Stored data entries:

Segment Open

Lemma CanArm_leases m : RecvSource.state_ m = kActive -> RecvSource.armed_requests_ m = 0 -> RecvSource.options_ m = o -> RecvSource.queued_events_ m < RecvSource.event_capacity o -> 0 <= RecvSource.outstanding_leases_ m <= size_max ->
  (RecvSource.CanArm m = true <-> RecvSource.outstanding_leases_ m < RecvSource.buffer_capacity o /\ Z.min (RecvSource.ResumeThreshold o) RecvSource.kMaxRearmWorkingSet <= RecvSource.buffer_capacity o - RecvSource.outstanding_leases_ m).
Proof.
  intros E Ha Ho Hq Hl. pose proof options_bounds. rewrite RecvSource.recv_CanArm_spec, E, Ha, Ho, Hone, Z.add_0_r. cbn zeta. rewrite (usize_small (RecvSource.outstanding_leases_ m)) by done.
  split.
  - intros (_ & _ & _ & H1 & _ & H2). rewrite usize_small in H2 by (unfold is_usize; lia). lia.
  - intros [H1 H2]. rewrite usize_small by (unfold is_usize; lia). split_and!; try done; lia.
Qed.

(** Replacing the request of an active source. *)
Lemma active_ctrl w a rop rs subs : ctrl w -> st w = kActive ->
  ctrl (control w kActive a (terminal_error_ (src w)) (cancel_op_ (src w)) (cancel_submitted_ (src w)) rop rs subs).
Proof.
  intros C E. destruct C. split; try done; unfold UringRecv.st; cbn.
  - intros _. by apply k_active0.
  - intros H. destruct (k_lost0 H) as [H' _]. by rewrite E in H'.
  - intros b Hb. pose proof (k_stop0 b Hb) as H. by rewrite E in H.
Qed.

Lemma base_control w w' : base w -> ctl w w' -> ctrl w' -> armed_ok w' -> base w'.
Proof. intros [D I W C A] H C' A'. split; [by eapply ctl_data | by eapply ctl_idle | by eapply ctl_waiters | done | done]. Qed.

Lemma stop_base w err : base w -> base (RequestBackendStop w err).
Proof.
  intros B. destruct (RequestBackendStop_spec w err) as (S & E & _). apply (base_control w); [done | apply S | apply stop_ctrl, B |]. unfold armed_ok. rewrite (t_armed _ _ S), (t_recv _ _ S). apply B.
Qed.

(** A source that has been stopped because a request was refused. *)
Definition refused (w w' : world) : Prop := ctl w w' /\ base w' /\ (st w' = kDraining \/ st w' = kTerminal) /\ terminal_error_ (src w') <> None.

Lemma EnsureSubmission_spec f w : base w ->
  (exists w', EnsureSubmission_with f w = Val w' /\ ctl w w' /\ base w' /\ admitted w' /\ st w' = st w /\ (st w <> kActive -> w' = w)) \/
  (exists w', EnsureSubmission_with f w = f w' /\ refused w w' /\ st w = kActive).
Proof.
  intros B. pose proof B as [D I W C A]. unfold EnsureSubmission_with. rewrite (d_loop _ _ _ D), (d_init _ _ _ D). cbn [negb orb]. case_bool_decide as E; cbn [negb orb]; [|left; exists w; split_and!; try done; [apply ctl_refl | intros ?; congruence]].
  destruct (k_active _ C E) as (_ & Hc & _). rewrite Hc. destruct (recv_submitted_ (src w)) eqn:Hr; cbn [orb]; [left; exists w; split_and!; try done; [apply ctl_refl | intros ?; congruence]|].
  unfold armed_ok in A. rewrite Hr in A. destruct (StartOperation_spec w D E Hr A) as [[Hn ->]|(rop & subs & [->|[e ->]])]; cbn [mbind outcome_bind].
  - left. exists w. split_and!; try done; [apply ctl_refl | by intros _ _].
  - left. eexists. split; [reflexivity|]. set (w' := control _ _ _ _ _ _ _ _ _). assert (ctl w w') as Hl by (by eexists _, _, _, _, _, _, _, _). split_and!; try done. apply (base_control w); try done. by apply active_ctrl.
  - right. eexists. split; [reflexivity|]. set (w' := control _ _ _ _ _ _ _ _ _). assert (ctl w w') as Hl by (by eexists _, _, _, _, _, _, _, _). assert (base w') as B' by (apply (base_control w); try done; by apply active_ctrl).
    split; [|done]. destruct (RequestBackendStop_spec w' (Some e)) as (S & Es & T). split_and!; [eapply ctl_trans; [exact Hl | apply S] | by apply stop_base | | by apply T]. rewrite Es. cbn. unfold done_of. cbn. destruct ((q_of w =? 0) && (l_of w =? 0)); auto.
Qed.

(** ** Resuming *)

Definition steady (w w' : world) : Prop := st w' = st w \/ st w = kPaused /\ st w' = kActive.

Lemma resumed_ctrl w : ctrl w -> st w = kPaused -> terminal_error_ (src w) = None -> cancel_submitted_ (src w) = false -> q_of w < RecvSource.event_capacity (o_of w) ->
  ctrl (with_state w (RecvSource.mk (o_of w) kActive (q_of w) (a_of w) (l_of w))).
Proof.
  intros C E Ht Hc Hq. destruct C. split; try done; unfold UringRecv.st; cbn.
  - intros H. destruct (k_lost0 H) as [H' _]. by rewrite E in H'.
  - intros b Hb. pose proof (k_stop0 b Hb) as H. by rewrite E in H.
Qed.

Segment Closed

▶ _INSTRUCTIONS FOR THE TASK_: In your answer, include only the lines above starting at the line that holds "intros B. destruct" and ending at the line that holds "- right. eexists.", copied exactly.

▶ _RESPONSE AREA_:
  intros B. destruct (RequestBackendStop_spec w err) as (S & E & _). apply (base_control w); [done | apply S | apply stop_ctrl, B |]. unfold armed_ok. rewrite (t_armed _ _ S), (t_recv _ _ S). apply B.
Qed.

(** A source that has been stopped because a request was refused. *)
Definition refused (w w' : world) : Prop := ctl w w' /\ base w' /\ (st w' = kDraining \/ st w' = kTerminal) /\ terminal_error_ (src w') <> None.

Lemma EnsureSubmission_spec f w : base w ->
  (exists w', EnsureSubmission_with f w = Val w' /\ ctl w w' /\ base w' /\ admitted w' /\ st w' = st w /\ (st w <> kActive -> w' = w)) \/
  (exists w', EnsureSubmission_with f w = f w' /\ refused w w' /\ st w = kActive).
Proof.
  intros B. pose proof B as [D I W C A]. unfold EnsureSubmission_with. rewrite (d_loop _ _ _ D), (d_init _ _ _ D). cbn [negb orb]. case_bool_decide as E; cbn [negb orb]; [|left; exists w; split_and!; try done; [apply ctl_refl | intros ?; congruence]].
  destruct (k_active _ C E) as (_ & Hc & _). rewrite Hc. destruct (recv_submitted_ (src w)) eqn:Hr; cbn [orb]; [left; exists w; split_and!; try done; [apply ctl_refl | intros ?; congruence]|].
  unfold armed_ok in A. rewrite Hr in A. destruct (StartOperation_spec w D E Hr A) as [[Hn ->]|(rop & subs & [->|[e ->]])]; cbn [mbind outcome_bind].
  - left. exists w. split_and!; try done; [apply ctl_refl | by intros _ _].
  - left. eexists. split; [reflexivity|]. set (w' := control _ _ _ _ _ _ _ _ _). assert (ctl w w') as Hl by (by eexists _, _, _, _, _, _, _, _). split_and!; try done. apply (base_control w); try done. by apply active_ctrl.
  - right. eexists. split; [reflexivity|]. set (w' := control _ _ _ _ _ _ _ _ _). assert (ctl w w') as Hl by (by eexists _, _, _, _, _, _, _, _). assert (base w') as B' by (apply (base_control w); try done; by apply active_ctrl).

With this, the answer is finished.